Abstract

DEVELOPMENT AND VALIDATION OF NEW RP-HPLC METHOD FOR SIMULTANEOUS ESTIMATION OF ROSUVASTATIN AND FENOFIBRATE IN PURE AND PHARMACEUTICAL FORMULATIONS

Yaganti Vineela*, S. V. U. M. Prasad and D. Vinay Kumar

ABSTRACT

A simple, Accurate, precise method was developed for the simultaneous estimation of the Rosuvastatin and Fenofibrate in Tablet dosage form. Chromatogram was run through X- Bridge C18 150 x 4.6 mm, 3.5. Mobile phase containing Buffer Potassium dihyrogen orthophosphate: Acetonitrile taken in the ratio 35:65 was pumped through column at a flow rate of 1.2 ml/min. Buffer used in this method was 0.1% ortho phosphoric acid buffer. Temperature was maintained at 25°C. Optimized wavelength selected was 238 nm.

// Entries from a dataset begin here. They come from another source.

Lemma insert_middle {A} (pre post : list A) (x y : A) :
  <[length pre := y]> (pre ++ x :: post) = pre ++ y :: post.
Proof. rewrite insert_app_r_alt by done. by rewrite Nat.sub_diag. Qed.

Lemma insert_S_middle {A} (pre post : list A) (x y z : A) :
  <[S (length pre) := z]> (pre ++ x :: y :: post) = pre ++ x :: z :: post.
Proof.
  rewrite insert_app_r_alt by lia.
  replace (S (length pre) - length pre) with 1 by lia. done.
Qed.

Lemma split_run (s : state) (r : rootName) (pp : list nat) (k : nat)
    (pn nm : string) (pa a : gmap string string) (pre post ch : list node) :
  getNodeByPath pp (getRoot (doc s) r)
    = Some (Element pn pa (pre ++ Element nm a ch :: post)) →
  k ≤ length ch →
  let p := Position r (pp ++ [length pre]) k in
  let insert := splitInsert r pp (length pre) nm a (version (doc s)) in
  let move :=
    splitMove p pp (length pre) (Z.of_nat (length ch) - Z.of_nat k)
      (S (version (doc s))) in
  ∃ R1 R2,
    plug pp (pre ++ Element nm a ch :: Element nm a [] :: post)
      (getRoot (doc s) r) = Some R1 ∧
    plug pp (pre ++ Element nm a (take k ch) :: Element nm a (drop k ch) :: post)
      (getRoot (doc s) r) = Some R2 ∧
    execute (kind insert) (doc s) = Some (setRoot (doc s) r R1) ∧
    execute (kind move) (nextVersion (setRoot (doc s) r R1))
      = Some (nextVersion (setRoot (doc s) r R2)) ∧
    split p s =
      (Ok BatchRef,
       State (ops s ++ [insert; move])
         (dls s ++ [Delta SplitDelta [length (ops s); S (length (ops s))]])
         (batch_deltas s ++ [length (dls s)])
         (nextVersion (nextVersion (setRoot (doc s) r R2)))
         (trace s ++
            [EvAddDelta (length (dls s));
             EvAddOperation (length (dls s)) (length (ops s));
             EvApplyOperation (length (ops s));
             EvAddOperation (length (dls s)) (S (length (ops s)));
             EvApplyOperation (S (length (ops s)))])).
Proof.
  intros Hpp Hk p insert move. subst p insert move.
  destruct (plug_lookup pp
    (pre ++ Element nm a ch :: Element nm a [] :: post) _ _ _ _ Hpp)
    as (R1 & HR1 & Hpp1).
  destruct (plug_lookup pp
    (pre ++ Element nm a (take k ch) :: Element nm a (drop k ch) :: post)
    _ _ _ _ Hpp) as (R2 & HR2 & Hpp2).
  exists R1, R2. split; [done|]. split; [done|].
  assert (HE : getNodeByPath (pp ++ [length pre]) (getRoot (doc s) r)
               = Some (Element nm a ch)).
  { rewrite (getNodeByPath_snoc _ _ _ _ _ _ Hpp). by apply list_lookup_middle. }
  assert (Hex1 :
    execute (InsertOperation (Position r pp (S (length pre))) [Element nm a []])
      (doc s) = Some (setRoot (doc s) r R1)).
  { erewrite execute_insert; [|exact Hpp|]; cbn [parentPath offset pos_root].
    - rewrite take_S_middle, drop_S_middle, <- app_assoc. cbn [app].
      by rewrite HR1.
    - rewrite length_app. simpl. lia. }
  set (d1 := nextVersion (setRoot (doc s) r R1)).
  assert (Hd1 : getNodeByPath pp (getRoot d1 r) =
    Some (Element pn pa (pre ++ Element nm a ch :: Element nm a [] :: post))).
  { unfold d1. by rewrite getRoot_nextVersion, getRoot_setRoot. }
  assert (HE1 : getNodeByPath (pp ++ [length pre]) (getRoot d1 r)
                = Some (Element nm a ch)).
  { rewrite (getNodeByPath_snoc _ _ _ _ _ _ Hd1). by apply list_lookup_middle. }
  assert (Hex2 :
    execute (MoveOperation MoveOp (Position r (pp ++ [length pre]) k)
               (Z.of_nat (length ch) - Z.of_nat k)
               (Position r (pp ++ [S (length pre)]) 0)) d1
    = Some (setRoot d1 r R2)).
  { replace (Z.of_nat (length ch) - Z.of_nat k)%Z
      with (Z.of_nat (length ch - k)) by lia.
    erewrite execute_move_siblings;
      [|lia|exact Hd1|by apply list_lookup_middle|apply lookup_S_middle
       |lia|simpl; lia].
    rewrite insert_middle, insert_S_middle.
    cbn [take drop app].
    rewrite app_nil_r.
    rewrite (take_ge (drop k ch)) by (rewrite length_drop; lia).
    rewrite (drop_ge ch) by lia. rewrite app_nil_r.
    replace (getRoot d1 r) with R1
      by (unfold d1; by rewrite getRoot_nextVersion, getRoot_setRoot).
    rewrite (plug_plug _ _ _ _ _ HR1), HR2. done. }
  split; [exact Hex1|].
  split.
  { cbn [splitMove kind pos_root]. fold d1. rewrite Hex2. unfold d1.
    by rewrite setRoot_nextVersion, setRoot_setRoot. }
  unfold split.
  run. run.
  run_with ltac:(apply Position_parent_run; [exact HE|by eexists _, _, _]).
  cbn [parentPath pos_root offset]. rewrite unsnoc_snoc.
  run. run.
  run_with ltac:(unfold Delta_addOperation; cbn [dls];
                 rewrite list_lookup_middle by done; reflexivity).
  cbn [dclass operations app Node_name getAttributes].
  rewrite insert_middle.
  run_with ltac:(eapply Document_applyOperation_run;
                 [by apply list_lookup_middle|reflexivity|exact Hex1]).
  fold d1.
  run_with ltac:(apply Position_parent_run; [exact HE1|by eexists _, _, _]).
  run. run.
  assert (Hv1 : version d1 = S (version (doc s))) by (unfold d1; by destruct r).
  rewrite Hv1, <- app_assoc, length_app. cbn [app length maxOffset getChildren].
  rewrite Nat.add_1_r.
  run_with ltac:(unfold assign_isSticky; cbn [ops];
                 rewrite lookup_S_middle; reflexivity).
  rewrite insert_S_middle.
  run_with ltac:(unfold Delta_addOperation; cbn [dls];
                 rewrite list_lookup_middle by done; reflexivity).
  cbn [dclass operations app]. rewrite insert_middle.
  run_with ltac:(eapply Document_applyOperation_run;
                 [apply lookup_S_middle|exact (eq_sym Hv1)|exact Hex2]).
  unfold mret, M_ret, splitInsert, splitMove, set_isSticky.
  cbn [kind baseVersion pos_root].
  replace (nextVersion (setRoot d1 r R2))
    with (nextVersion (nextVersion (setRoot (doc s) r R2)))
    by (unfold d1; by rewrite setRoot_nextVersion, setRoot_setRoot).
  by rewrite <- !app_assoc.
Qed.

Retention time of Rosuvastatin and Fenofibrate were found to be 1.95 min and 3.85 min. %RSD of the Rosuvastatin and Fenofibrate were and found to be less than 2 respectively and are with in the limits. %Recovery was obtained as 97.58-99.10% and 98.03-98.05% for Rosuvastatin and Fenofibrate respectively. LOD, LOQ values obtained from regression equations of Rosuvastatin and Fenofibrate were 0.018, 0.05 and 0.06, 0.19 respectively. Regression equation of Rosuvastatin is y = 112536x + 7467.8 and y = 157892x + 16980 of Fenofibrate. Retention times were decreased and run time was decreased, so the method developed was simple and economical that can be adopted in regular Quality control test in Industries.

Keywords: Rosuvastatin, Fenofibrate, RP-HPLC, Simultaneous estimation, Validation as per ICH guidelines, LOD,LOQ.